[Saved data entries]
►
(* ===== verification/BoxOpen.v ===== *)
(** Allocating, opening, creating, changing and closing mailboxes, and the places
    where they are kept: the rest of storage-rbox/rbox-storage.cpp. *)
From S2P Require Export MailboxList SyncBegin RboxSave.
Local Open Scope rmb_scope.

(** A mailbox with the state Dovecot keeps of it; [None]: the path cannot be
    determined. *)
Record open_box := mk_open_box {
  bx_mailbox : mailbox;
  bx_opened : bool;
  bx_creating : bool;
  bx_inbox_user : bool;
  bx_path : string;
  bx_iter_from_index_dir : bool;
  bx_index_path : option string;
  bx_index_prefix : string;
  bx_alt_path : option string;
}.

(** Dovecot and the file system. *)
Class DovecotOpen (W : Type) := {
  file_stat : string → W → stat_result;
  dir_entries : string → W → stat_error + (list string * Z);      (** and what [closedir] answers *)
  path_access : string → W → bool;                                (** for reading, writing and searching *)
  user_home : W → option string;
  index_storage_mailbox_alloc_index : ST W Z;
  mail_index_ext_register : string → Z → Z → Z → ST W Z;          (** name, sizes of header and record, alignment *)
  index_storage_mailbox_open : ST W Z;
  index_storage_mailbox_close : ST W unit;
  index_storage_mailbox_create : bool → ST W Z;
  index_storage_mailbox_update : mailbox_update → ST W Z;
  index_mailbox_get_metadata : Z → ST W Z;
  mail_index_sync_begin : ST W Z;
  MAILBOX_FLAG_NO_INDEX_FILES : Z;                                (** of [enum mailbox_flags] *)
  MAIL_INDEX_OPEN_FLAG_KEEP_BACKUPS : Z;                          (** of [enum mail_index_open_flags] *)
  MAIL_INDEX_OPEN_FLAG_NEVER_IN_MEMORY : Z;
  MAILBOX_METADATA_GUID : Z;                                      (** of [enum mailbox_metadata_items] *)
}.

(** The data a header extension is initialised with is not the header. *)
Class DovecotOpenLaws (W : Type) `{Dovecot W} `{DovecotBoxes W} := {
  init_data_keeps_header : ∀ i id n guid flags (w : W),
    mail_index_get_header_ext i (mail_index_do (IxExtInitData id n guid flags) w).2 = mail_index_get_header_ext i w;
}.

(** The settings of a list of mailboxes; [None]: a null pointer. *)
Record list_settings := mk_list_settings {
  ls_layout : option string;
  ls_root_dir : option string;
  ls_maildir_name : string;
  ls_mailbox_dir_name : string;
  ls_subscription_fname : option string;
}.

Module BoxOpen.
Definition RBOX_MAILDIR_NAME : string := "rbox-Mails".
Definition RBOX_MAILBOX_DIR_NAME : string := "mailboxes".
Definition RBOX_SUBSCRIPTION_FILE_NAME : string := "subscriptions".
Definition RBOX_UIDVALIDITY_FILE_NAME : string := "dovecot-uidvalidity".
(** [sizeof(struct obox_mail_index_record)]. *)
Definition record_size : Z := 32.

Definition set_mailbox (x : mailbox) (b : open_box) : open_box :=
    mk_open_box x (bx_opened b) (bx_creating b) (bx_inbox_user b) (bx_path b) (bx_iter_from_index_dir b)
      (bx_index_path b) (bx_index_prefix b) (bx_alt_path b).
Definition set_opened (x : bool) (b : open_box) : open_box :=
    mk_open_box (bx_mailbox b) x (bx_creating b) (bx_inbox_user b) (bx_path b) (bx_iter_from_index_dir b)
      (bx_index_path b) (bx_index_prefix b) (bx_alt_path b).
Definition set_mailbox_guid (g : string) (b : open_box) : open_box :=
    let mb := bx_mailbox b in
    set_mailbox (mk_mailbox (mb_name mb) g (mb_ext_id mb) (mb_hdr_ext_id mb) (mb_owner mb) (mb_alt_dir mb) (mb_getenv mb)
                   (mb_plugin_envs mb) (mb_new_guid mb)) b.
Definition set_ext_ids (hdr_ext_id ext_id : Z) (b : open_box) : open_box :=
    let mb := bx_mailbox b in
    set_mailbox (mk_mailbox (mb_name mb) (mb_mailbox_guid mb) ext_id hdr_ext_id (mb_owner mb) (mb_alt_dir mb) (mb_getenv mb)
                   (mb_plugin_envs mb) (mb_new_guid mb)) b.

(** ** The places *)

Definition rbox_storage_get_list_settings (set : list_settings) : list_settings :=
    mk_list_settings (Some (default "fs" (ls_layout set))) (ls_root_dir set)
      (if decide (ls_maildir_name set = "") then RBOX_MAILDIR_NAME else ls_maildir_name set)
      (if decide (ls_mailbox_dir_name set = "") then RBOX_MAILBOX_DIR_NAME else ls_mailbox_dir_name set)
      (Some (default RBOX_SUBSCRIPTION_FILE_NAME (ls_subscription_fname set))).
(** The answer; [rbox_storage_create] refuses an empty name of the directory. *)
Definition rbox_storage_create (set : list_settings) : Z := if decide (ls_mailbox_dir_name set = "") then -1 else 0.
(** The file that keeps the next uid validity, below the control directory. *)
Definition rbox_uidvalidity_path (control_dir : string) : string := control_dir +:+ "/" +:+ RBOX_UIDVALIDITY_FILE_NAME.

Section places.
Context `{DovecotOpen W}.
(** [owner] says that the namespace has one. *)
Definition rbox_storage_find_root_dir (owner : bool) (w : W) : option string :=
    if owner then
      match user_home w with
      | Some home => let path := home +:+ "/rbox" in if path_access path w then Some path else None
      | None => None
      end
    else None.
(** The answer and the settings. *)
Definition rbox_storage_autodetect (owner : bool) (set : list_settings) (w : W) : bool * list_settings :=
    match (match ls_root_dir set with Some dir => Some dir | None => rbox_storage_find_root_dir owner w end) with
    | None => (false, set)
    | Some root_dir =>
        match file_stat (root_dir +:+ "/" +:+ RBOX_MAILBOX_DIR_NAME) w with
        | inl _ => (false, set)
        | inr st =>
            if st_is_dir st then
              (true, rbox_storage_get_list_settings
                       (mk_list_settings (ls_layout set) (Some root_dir) (ls_maildir_name set) (ls_mailbox_dir_name set)
                          (ls_subscription_fname set)))
            else (false, set)
        end
    end.
End places.

Section ops.
Context `{Jansson} `{Librados W} `{RadosAdmin W} `{Dovecot W} `{DovecotBoxes W} `{DovecotOpen W}.
  Abbreviation M := (ST (open_box * (rbox_health * (rbox_storage * W)))).
(** As for [SyncBegin.rbox_sync]; [dovecot_open] is Dovecot's [mailbox_open] around
    the function of the plugin. *)
Variables (junk : Z) (namespaces : list string) (have_fsckd : bool) (dovecot_open : M (option Z) → M (option Z)).

Definition get : M open_box := on_fst st_get.
Definition modify (f : open_box → open_box) : M unit := on_fst (st_modify f).
Definition box {A} (m : ST (rbox_health * (rbox_storage * W)) A) : M A := on_snd m.
Definition world {A} (m : ST W A) : M A := on_snd (on_snd (on_snd m)).
Definition ask {A} (f : W → A) : M A := world (λ w, (f w, w)).
Definition index (a : index_action) : M unit := world (mail_index_do a).

(** The code, and the header if it was filled. *)
Definition read_header : M (Z * option rbox_index_header) :=
    b ← get;
    '(res, _) ← world (RboxMailbox.rbox_read_header (bx_mailbox b) (bx_creating b));
    mret res.
Definition create_indexes (update : option mailbox_update) : M Z :=
    b ← get;
    '(ret, guid) ← world (RboxMailbox.rbox_mailbox_create_indexes (bx_mailbox b) (bx_creating b)
                            (bx_inbox_user b && bx_creating b) update false);
    modify (set_mailbox_guid guid) ;;
    mret ret.

(** The flags of the mailbox and of its index, and whether the plugin's function
    lists the mailboxes of the namespace. *)
Definition rbox_mailbox_alloc (flags index_flags : Z) : M ((Z * Z) * bool) :=
    b ← get;
    box (on_snd (Rbox.read_plugin_configuration (mb_getenv (bx_mailbox b)))) ;;
    r ← box (on_snd Rbox.get);
    mret ((Z.ldiff flags (MAILBOX_FLAG_NO_INDEX_FILES (W:=W)),
           Z.lor (Z.lor index_flags (MAIL_INDEX_OPEN_FLAG_KEEP_BACKUPS (W:=W))) (MAIL_INDEX_OPEN_FLAG_NEVER_IN_MEMORY (W:=W))),
          PluginConfig.is_ceph_posix_bugfix_enabled (rb_config r)).

Definition rbox_mailbox_alloc_index : M Z :=
    ret ← world index_storage_mailbox_alloc_index;
    if decide (ret < 0) then mret (-1) else
    hdr_ext_id ← world (mail_index_ext_register "dbox-hdr" RboxMailbox.header_size 0 0);
    modify (λ b, set_ext_ids hdr_ext_id (mb_ext_id (bx_mailbox b)) b) ;;
    guid ← world guid_128_generate;
    b ← get;
    world (RboxMailbox.set_ext_init_data (bx_mailbox b) (mk_index_header 0 (Some guid) 0)) ;;
    ext_id ← world (mail_index_ext_register "obox" 0 record_size 1);
    modify (set_ext_ids hdr_ext_id ext_id) ;;
    mret 0.

(** The place that shows that the mailbox exists; [None]: it cannot be determined. *)
Definition existence_path (b : open_box) : option string :=
    if bx_iter_from_index_dir b
    then path ← bx_index_path b; Some (path +:+ "/" +:+ bx_index_prefix b +:+ ".log")
    else Some (bx_path b).
Definition rbox_open_mailbox : M Z :=
    b ← get;
    match existence_path b with
    | None => mret (-1)
    | Some box_path =>
        st ← ask (file_stat box_path);
        match st with
        | inl StatNotFound => index IxErrorNotFound ;; mret (-1)
        | inl _ => index IxSetCritical ;; mret (-1)
        | inr _ =>
            ret ← world index_storage_mailbox_open;
            if decide (ret < 0) then mret (-1) else
            modify (set_opened true) ;;
            index IxFsyncMode ;;
            mret 0
        end
    end.

Definition sync (flags : Z) : M (option Z) :=
    b ← get; box (SyncBegin.rbox_sync junk namespaces have_fsckd (bx_mailbox b) flags).

(** The header, after a synchronisation when it cannot be read. *)
Definition header_or_sync : M (option rbox_index_header) :=
    '(ret, hdr) ← read_header;
    if decide (ret < 0) then
      _ ←! sync RBOX_SYNC_FLAG_FORCE;
      '(ret, hdr) ← read_header;
      aret (if decide (ret < 0) then RboxMailbox.zero_header else default RboxMailbox.zero_header hdr)
    else aret (default RboxMailbox.zero_header hdr).
Definition rbox_mailbox_open : M (option Z) :=
    ret ← rbox_mailbox_alloc_index;
    if decide (ret < 0) then aret (-1) else
    ret ← rbox_open_mailbox;
    if decide (ret < 0) then aret (-1) else
    b ← get;
    if bx_creating b then aret 0 else
    hdr ←! header_or_sync;
    match ih_mailbox_guid hdr with
    | Some guid => modify (set_mailbox_guid guid) ;; aret 0
    | None =>
        ret ← create_indexes None;
        if decide (ret < 0) then aret (-1) else
        '(ret, hdr) ← read_header;
        if decide (ret < 0) then aret (-1) else
        modify (set_mailbox_guid (default RboxSave.empty_guid (hdr ≫= ih_mailbox_guid))) ;; aret 0
    end.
◄
**What to work on:** Look above for the line holding "A := on_snd m." and the line holding "Z.lor (Z.lor index_flags". Retype both, and every line between them, word for word and nothing else.

**The answer:**
Definition box {A} (m : ST (rbox_health * (rbox_storage * W)) A) : M A := on_snd m.
Definition world {A} (m : ST W A) : M A := on_snd (on_snd (on_snd m)).
Definition ask {A} (f : W → A) : M A := world (λ w, (f w, w)).
Definition index (a : index_action) : M unit := world (mail_index_do a).

(** The code, and the header if it was filled. *)
Definition read_header : M (Z * option rbox_index_header) :=
    b ← get;
    '(res, _) ← world (RboxMailbox.rbox_read_header (bx_mailbox b) (bx_creating b));
    mret res.
Definition create_indexes (update : option mailbox_update) : M Z :=
    b ← get;
    '(ret, guid) ← world (RboxMailbox.rbox_mailbox_create_indexes (bx_mailbox b) (bx_creating b)
                            (bx_inbox_user b && bx_creating b) update false);
    modify (set_mailbox_guid guid) ;;
    mret ret.

(** The flags of the mailbox and of its index, and whether the plugin's function
    lists the mailboxes of the namespace. *)
Definition rbox_mailbox_alloc (flags index_flags : Z) : M ((Z * Z) * bool) :=
    b ← get;
    box (on_snd (Rbox.read_plugin_configuration (mb_getenv (bx_mailbox b)))) ;;
    r ← box (on_snd Rbox.get);
    mret ((Z.ldiff flags (MAILBOX_FLAG_NO_INDEX_FILES (W:=W)),
           Z.lor (Z.lor index_flags (MAIL_INDEX_OPEN_FLAG_KEEP_BACKUPS (W:=W))) (MAIL_INDEX_OPEN_FLAG_NEVER_IN_MEMORY (W:=W))),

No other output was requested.